╭──

Lemma rb_push_back_ok s q p r fuel :
  rq_ready s q -> ps_procs s !! p = Some r -> (length q < fuel)%nat ->
  exists s', rb_push_back run_queue fuel p s = Ret (tt, s') /\ calm s s' /\
    ps_procs s' = <[p := enqueued (min_vruntime s) r]> (ps_procs s) /\
    rq_ready s' (if in_run_queue r then q else cfs_insert (ps_procs s') p q) /\
    min_vruntime s <= min_vruntime s' /\
    unchanged_but (sched_elem_at p :: nodes run_queue (map sched_elem_at q)) (ps_links s) (ps_links s').
Proof.
  intros [Hq Hfree Hcpu] Hr Hf. unfold rb_push_back.
  destruct (lock_enter rq_lock s Hfree) as (l & Hl & E). erewrite kbind_ret by exact Hl.
  erewrite kbind_ret by (by eapply getp_ok).
  assert (Hfin : forall s1, ps_lk s1 = l -> exists s', lock_op (release rq_lock) s1 = Ret (tt, s') /\
            s' = put_lk (ps_lk s') s1 /\ lk_restored (ps_lk s) (ps_lk s')).
  { intros s1 Hs1. destruct (lock_leave rq_lock (ps_lk s) s1 Hfree Hcpu) as (l' & Hl' & R).
    { by rewrite Hs1. } by exists (put_lk l' s1). }
  assert (Hlk : forall s', lk_restored (ps_lk s) (ps_lk s') -> lock_free rq_lock (ps_lk s') /\ cpu_ok (hcpu (ps_lk s'))).
  { intros s' R. split; [by eapply lk_restored_free|by eapply lk_restored_ok]. }
  destruct (in_run_queue r) eqn:Hin; cbn [negb kwhen].
  { krun. destruct (Hfin (put_lk l s)) as (s' & Hs' & Es & R); [done|]. exists s'.
    destruct (Hlk _ R). rewrite Hs', Es. split_and!; try done.
    unfold enqueued. rewrite Hin. by rewrite insert_id. }
  assert (Hnq : p ∉ q) by (rewrite (q_flag _ _ _ _ _ Hq p r Hr); by rewrite Hin).
  rewrite kbind_assoc. erewrite kbind_ret by (by eapply getp_ok). rewrite kbind_assoc. krun.
  set (r1 := set_vruntime (Z.max (min_vruntime s) (vruntime r)) r).
  set (s1 := put_procs (<[p := r1]> (ps_procs s)) (put_lk l s)).
  rewrite kbind_assoc. erewrite kbind_ret with (a := tt) (s' := s1); last first.
  { cbn [min_vruntime put_lk put_pm]. destruct (Z.ltb_spec (vruntime r) (min_vruntime s)); cbn [kwhen].
    - erewrite setp_ok by exact Hr. unfold s1, r1. by rewrite Z.max_l by lia.
    - unfold s1, r1. rewrite Z.max_r by lia.
      assert (set_vruntime (vruntime r) r = r) as -> by (by destruct r).
      cbn. rewrite insert_id by exact Hr. by destruct s. }
  rewrite kbind_assoc. krun.
  destruct (q_elem _ _ _ _ _ Hq p r Hr) as (Hlive & Hnn & _).
  destruct (insert_ordered_ok (cfs_less (<[p := r1]> (ps_procs s))) (ps_links s) run_queue
    (map sched_elem_at q) (sched_elem_at p) fuel) as (L' & HL & Hd & Hu); [apply Hq|done|done| | |].
  { by eapply not_in_nodes. }
  { by rewrite length_map. }
  rewrite kbind_assoc. erewrite kbind_ret by (apply list_op_ok; exact HL).
  set (r2 := set_in_run_queue true r1). rewrite kbind_assoc.
  erewrite kbind_ret by (eapply setp_ok; cbn; apply lookup_insert_eq). cbn [ps_procs put_links put_procs s1].
  rewrite insert_insert_eq. set (P2 := <[p := _]> (ps_procs s)).
  assert (Hext : forall a b, cfs_less P2 a b = cfs_less (<[p := r1]> (ps_procs s)) a b).
  { intros a b. apply cfs_less_ext. intros x. unfold P2. destruct (decide (x = p)) as [->|Hne].
    - rewrite !lookup_insert_eq. by destruct r.
    - by rewrite !lookup_insert_ne. }
  rewrite cfs_insert_map, <- (cfs_insert_ext _ P2) in Hd by exact Hext.
  assert (Hq2 : queued L' P2 (min_vruntime s) (cfs_insert P2 p q)).
  { eapply queue_inserted; [exact Hq|exact Hr|exact Hnq|by destruct r|destruct r; cbn; lia|exact Hd|apply Hu]. }
  set (s2 := put_procs P2 (put_links L' s1)).
  rewrite (kbind_ret _ _ s2 _ _ (refresh_ok run_queue s2 _ Hq2)).
  destruct (Hfin (put_min (refreshed (ps_procs s2) (cfs_insert P2 p q) (min_vruntime s2)) s2)) as (s' & Hs' & Es & R); [done|].
  exists s'. destruct (Hlk _ R). rewrite Hs', Es. split_and!; try done.
  - cbn. unfold P2, enqueued. by rewrite Hin.
  - split; [|done..]. cbn. by apply queue_refreshed.
  - cbn. apply refreshed_mono.
Qed.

╰──

## Task
The answer must consist of every line above that contains the word "fuel".

## Solved problem
Lemma rb_push_back_ok s q p r fuel :
  rq_ready s q -> ps_procs s !! p = Some r -> (length q < fuel)%nat ->
  exists s', rb_push_back run_queue fuel p s = Ret (tt, s') /\ calm s s' /\
    (map sched_elem_at q) (sched_elem_at p) fuel) as (L' & HL & Hd & Hu); [apply Hq|done|done| | |].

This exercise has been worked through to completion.